Saved data entries
-- Opening Marker --
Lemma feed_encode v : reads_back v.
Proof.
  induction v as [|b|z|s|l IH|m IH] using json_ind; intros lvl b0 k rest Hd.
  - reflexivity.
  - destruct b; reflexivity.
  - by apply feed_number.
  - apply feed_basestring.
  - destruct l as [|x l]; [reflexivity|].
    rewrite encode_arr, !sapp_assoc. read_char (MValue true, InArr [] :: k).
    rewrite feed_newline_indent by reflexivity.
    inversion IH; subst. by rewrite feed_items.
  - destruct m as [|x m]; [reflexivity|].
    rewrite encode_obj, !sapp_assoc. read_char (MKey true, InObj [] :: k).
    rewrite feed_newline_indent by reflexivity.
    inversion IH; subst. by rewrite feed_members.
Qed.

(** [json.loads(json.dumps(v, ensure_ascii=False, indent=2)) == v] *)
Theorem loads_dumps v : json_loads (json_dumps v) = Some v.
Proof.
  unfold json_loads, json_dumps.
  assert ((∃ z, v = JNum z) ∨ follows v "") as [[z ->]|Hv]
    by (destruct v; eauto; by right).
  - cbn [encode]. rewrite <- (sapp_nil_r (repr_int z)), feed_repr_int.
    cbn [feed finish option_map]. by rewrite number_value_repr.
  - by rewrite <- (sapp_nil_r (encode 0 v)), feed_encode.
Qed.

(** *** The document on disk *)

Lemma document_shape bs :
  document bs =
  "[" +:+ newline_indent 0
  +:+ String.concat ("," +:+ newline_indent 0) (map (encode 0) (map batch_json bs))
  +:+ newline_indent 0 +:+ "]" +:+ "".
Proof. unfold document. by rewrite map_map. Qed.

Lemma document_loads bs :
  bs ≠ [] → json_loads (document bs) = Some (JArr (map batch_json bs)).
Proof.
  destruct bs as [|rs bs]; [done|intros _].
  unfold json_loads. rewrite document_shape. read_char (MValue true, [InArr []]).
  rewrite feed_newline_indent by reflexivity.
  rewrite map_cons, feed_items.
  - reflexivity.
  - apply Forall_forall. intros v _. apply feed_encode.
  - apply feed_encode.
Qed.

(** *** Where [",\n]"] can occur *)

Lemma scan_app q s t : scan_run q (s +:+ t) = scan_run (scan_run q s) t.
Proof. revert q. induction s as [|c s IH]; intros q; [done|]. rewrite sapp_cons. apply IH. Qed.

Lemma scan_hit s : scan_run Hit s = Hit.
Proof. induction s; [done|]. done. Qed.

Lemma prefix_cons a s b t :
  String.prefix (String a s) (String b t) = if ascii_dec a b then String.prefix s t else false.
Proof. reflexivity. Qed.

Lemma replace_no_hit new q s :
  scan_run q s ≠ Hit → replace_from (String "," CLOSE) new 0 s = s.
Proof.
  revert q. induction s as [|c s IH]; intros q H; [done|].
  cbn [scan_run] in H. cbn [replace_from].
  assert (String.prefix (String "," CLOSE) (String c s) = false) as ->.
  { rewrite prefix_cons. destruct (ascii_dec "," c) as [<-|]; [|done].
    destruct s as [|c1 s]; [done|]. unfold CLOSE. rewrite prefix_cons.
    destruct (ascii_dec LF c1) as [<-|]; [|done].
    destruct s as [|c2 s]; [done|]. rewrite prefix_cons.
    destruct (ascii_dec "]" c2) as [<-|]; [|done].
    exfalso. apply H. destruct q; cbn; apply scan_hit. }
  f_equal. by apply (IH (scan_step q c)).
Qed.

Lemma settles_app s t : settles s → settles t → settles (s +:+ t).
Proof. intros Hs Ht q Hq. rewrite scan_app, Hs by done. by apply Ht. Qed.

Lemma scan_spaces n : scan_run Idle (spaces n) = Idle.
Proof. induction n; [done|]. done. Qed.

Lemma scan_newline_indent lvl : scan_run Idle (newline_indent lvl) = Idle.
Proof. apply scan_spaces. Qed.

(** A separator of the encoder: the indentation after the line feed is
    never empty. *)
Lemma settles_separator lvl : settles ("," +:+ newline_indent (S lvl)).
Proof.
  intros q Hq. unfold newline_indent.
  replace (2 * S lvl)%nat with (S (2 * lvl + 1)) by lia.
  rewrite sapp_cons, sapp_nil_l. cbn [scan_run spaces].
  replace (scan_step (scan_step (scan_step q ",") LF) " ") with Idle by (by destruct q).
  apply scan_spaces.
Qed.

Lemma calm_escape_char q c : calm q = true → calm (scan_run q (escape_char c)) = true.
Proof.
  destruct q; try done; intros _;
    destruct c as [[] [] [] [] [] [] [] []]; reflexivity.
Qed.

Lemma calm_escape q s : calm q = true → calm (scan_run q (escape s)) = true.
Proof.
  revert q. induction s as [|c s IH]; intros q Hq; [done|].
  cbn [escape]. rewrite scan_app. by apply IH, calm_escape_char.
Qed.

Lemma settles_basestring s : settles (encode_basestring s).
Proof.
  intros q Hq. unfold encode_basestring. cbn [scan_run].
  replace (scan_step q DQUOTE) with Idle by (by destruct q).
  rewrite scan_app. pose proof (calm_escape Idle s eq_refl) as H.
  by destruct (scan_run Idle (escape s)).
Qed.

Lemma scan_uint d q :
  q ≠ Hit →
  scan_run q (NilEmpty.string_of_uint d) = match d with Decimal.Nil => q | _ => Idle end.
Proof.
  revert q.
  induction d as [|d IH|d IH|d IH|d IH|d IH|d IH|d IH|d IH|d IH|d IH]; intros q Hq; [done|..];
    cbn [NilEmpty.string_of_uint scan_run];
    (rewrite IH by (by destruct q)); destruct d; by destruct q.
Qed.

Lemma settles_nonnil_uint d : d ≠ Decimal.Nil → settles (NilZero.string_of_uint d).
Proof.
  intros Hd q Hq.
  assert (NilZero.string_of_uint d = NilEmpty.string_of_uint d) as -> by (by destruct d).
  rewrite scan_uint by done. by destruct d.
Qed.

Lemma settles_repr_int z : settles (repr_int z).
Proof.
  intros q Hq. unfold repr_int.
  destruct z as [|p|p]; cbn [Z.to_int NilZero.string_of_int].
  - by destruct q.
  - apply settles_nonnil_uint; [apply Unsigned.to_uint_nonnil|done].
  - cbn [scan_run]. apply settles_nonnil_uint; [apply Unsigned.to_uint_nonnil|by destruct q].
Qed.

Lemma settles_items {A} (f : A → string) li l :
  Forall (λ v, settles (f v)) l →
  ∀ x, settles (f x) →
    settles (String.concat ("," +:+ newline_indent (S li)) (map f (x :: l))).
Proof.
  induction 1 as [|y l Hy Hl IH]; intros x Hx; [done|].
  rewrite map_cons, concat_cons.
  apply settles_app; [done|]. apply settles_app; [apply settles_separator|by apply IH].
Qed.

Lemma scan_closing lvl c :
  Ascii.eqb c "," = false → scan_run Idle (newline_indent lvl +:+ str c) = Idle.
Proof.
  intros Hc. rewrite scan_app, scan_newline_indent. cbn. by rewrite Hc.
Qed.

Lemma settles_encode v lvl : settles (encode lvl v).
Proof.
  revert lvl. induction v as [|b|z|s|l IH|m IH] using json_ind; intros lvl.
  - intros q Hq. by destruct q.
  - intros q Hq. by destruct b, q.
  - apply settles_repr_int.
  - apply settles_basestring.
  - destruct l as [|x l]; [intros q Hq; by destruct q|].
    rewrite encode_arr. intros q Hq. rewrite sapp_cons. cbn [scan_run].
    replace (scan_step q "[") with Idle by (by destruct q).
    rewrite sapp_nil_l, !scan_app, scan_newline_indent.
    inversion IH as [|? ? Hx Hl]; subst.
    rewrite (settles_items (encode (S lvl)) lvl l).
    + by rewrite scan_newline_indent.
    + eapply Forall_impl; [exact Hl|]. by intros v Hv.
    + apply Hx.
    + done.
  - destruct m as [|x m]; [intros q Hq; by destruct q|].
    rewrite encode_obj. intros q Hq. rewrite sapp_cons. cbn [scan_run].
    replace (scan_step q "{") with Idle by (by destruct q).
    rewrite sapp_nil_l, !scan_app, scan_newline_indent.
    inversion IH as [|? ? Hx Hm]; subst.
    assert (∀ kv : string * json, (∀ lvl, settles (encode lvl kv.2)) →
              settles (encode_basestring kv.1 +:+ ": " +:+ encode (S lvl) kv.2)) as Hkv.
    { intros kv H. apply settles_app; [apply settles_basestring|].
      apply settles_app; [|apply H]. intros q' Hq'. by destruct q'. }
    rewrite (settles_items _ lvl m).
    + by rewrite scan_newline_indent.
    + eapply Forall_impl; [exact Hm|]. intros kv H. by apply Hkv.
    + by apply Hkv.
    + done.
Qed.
-- Closing Marker --
-- Opening Marker --
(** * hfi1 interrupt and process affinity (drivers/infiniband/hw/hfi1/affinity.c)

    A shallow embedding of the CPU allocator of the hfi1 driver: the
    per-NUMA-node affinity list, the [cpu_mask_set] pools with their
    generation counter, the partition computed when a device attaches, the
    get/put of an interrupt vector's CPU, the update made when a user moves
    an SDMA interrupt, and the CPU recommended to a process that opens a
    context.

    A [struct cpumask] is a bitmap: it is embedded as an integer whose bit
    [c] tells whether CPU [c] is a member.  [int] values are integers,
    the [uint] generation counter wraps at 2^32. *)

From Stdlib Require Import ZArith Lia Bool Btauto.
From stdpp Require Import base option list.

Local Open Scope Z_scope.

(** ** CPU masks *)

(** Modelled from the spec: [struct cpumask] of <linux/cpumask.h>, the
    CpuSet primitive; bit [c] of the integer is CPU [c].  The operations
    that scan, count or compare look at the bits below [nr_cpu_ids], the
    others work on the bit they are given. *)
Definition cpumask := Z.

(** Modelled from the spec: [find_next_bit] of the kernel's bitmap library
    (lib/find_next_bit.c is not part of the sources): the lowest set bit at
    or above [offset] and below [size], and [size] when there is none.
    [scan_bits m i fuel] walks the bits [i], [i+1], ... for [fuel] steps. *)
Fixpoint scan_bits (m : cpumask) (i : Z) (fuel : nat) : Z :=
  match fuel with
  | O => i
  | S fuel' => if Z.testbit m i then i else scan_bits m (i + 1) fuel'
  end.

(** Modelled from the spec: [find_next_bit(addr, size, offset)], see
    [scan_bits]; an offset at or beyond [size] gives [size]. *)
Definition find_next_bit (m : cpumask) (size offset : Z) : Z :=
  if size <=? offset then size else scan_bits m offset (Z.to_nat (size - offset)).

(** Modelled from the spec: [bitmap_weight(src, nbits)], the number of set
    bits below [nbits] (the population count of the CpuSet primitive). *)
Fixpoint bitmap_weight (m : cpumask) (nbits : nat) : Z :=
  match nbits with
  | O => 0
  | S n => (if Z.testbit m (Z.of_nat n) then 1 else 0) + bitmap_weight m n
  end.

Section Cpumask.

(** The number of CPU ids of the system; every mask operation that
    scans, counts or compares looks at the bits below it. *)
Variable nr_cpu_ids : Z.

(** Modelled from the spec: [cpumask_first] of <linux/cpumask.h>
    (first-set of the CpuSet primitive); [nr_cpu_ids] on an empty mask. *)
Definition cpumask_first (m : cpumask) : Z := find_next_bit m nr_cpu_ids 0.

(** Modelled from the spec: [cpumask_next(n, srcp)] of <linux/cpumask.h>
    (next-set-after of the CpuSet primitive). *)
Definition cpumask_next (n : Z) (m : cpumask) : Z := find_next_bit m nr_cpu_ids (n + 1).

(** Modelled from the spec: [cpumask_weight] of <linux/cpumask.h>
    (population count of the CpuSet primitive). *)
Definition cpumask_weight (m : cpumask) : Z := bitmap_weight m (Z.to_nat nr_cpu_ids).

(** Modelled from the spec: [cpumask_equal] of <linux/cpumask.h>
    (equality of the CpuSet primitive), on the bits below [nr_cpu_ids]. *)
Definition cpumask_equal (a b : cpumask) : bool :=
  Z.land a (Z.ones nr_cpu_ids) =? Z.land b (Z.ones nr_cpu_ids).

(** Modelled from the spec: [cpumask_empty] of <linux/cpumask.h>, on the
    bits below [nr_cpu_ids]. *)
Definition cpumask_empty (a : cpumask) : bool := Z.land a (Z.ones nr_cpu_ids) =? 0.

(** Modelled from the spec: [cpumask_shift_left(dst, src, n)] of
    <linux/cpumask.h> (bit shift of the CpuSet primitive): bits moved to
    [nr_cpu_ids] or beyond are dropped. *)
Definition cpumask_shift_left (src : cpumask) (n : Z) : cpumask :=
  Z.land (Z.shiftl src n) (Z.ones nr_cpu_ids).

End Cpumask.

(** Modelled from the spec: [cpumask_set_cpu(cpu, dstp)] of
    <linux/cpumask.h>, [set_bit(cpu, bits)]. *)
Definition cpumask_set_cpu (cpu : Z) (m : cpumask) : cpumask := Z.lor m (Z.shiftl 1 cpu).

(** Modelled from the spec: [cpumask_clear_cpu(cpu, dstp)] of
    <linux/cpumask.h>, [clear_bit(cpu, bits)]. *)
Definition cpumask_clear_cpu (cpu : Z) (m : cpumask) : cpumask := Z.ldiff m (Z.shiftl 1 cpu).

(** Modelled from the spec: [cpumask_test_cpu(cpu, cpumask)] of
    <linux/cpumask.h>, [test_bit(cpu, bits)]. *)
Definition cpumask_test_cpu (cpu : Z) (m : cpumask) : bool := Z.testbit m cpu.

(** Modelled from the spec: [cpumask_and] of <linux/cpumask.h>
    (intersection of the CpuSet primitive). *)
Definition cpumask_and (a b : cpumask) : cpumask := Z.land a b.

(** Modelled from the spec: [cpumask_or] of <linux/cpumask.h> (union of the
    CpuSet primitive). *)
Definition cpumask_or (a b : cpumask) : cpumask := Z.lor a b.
-- Closing Marker --
### Exercise
Which lines of the entries above contain the word "Import"? Copy each of them.

### Output below
From Stdlib Require Import ZArith Lia Bool Btauto.
From stdpp Require Import base option list.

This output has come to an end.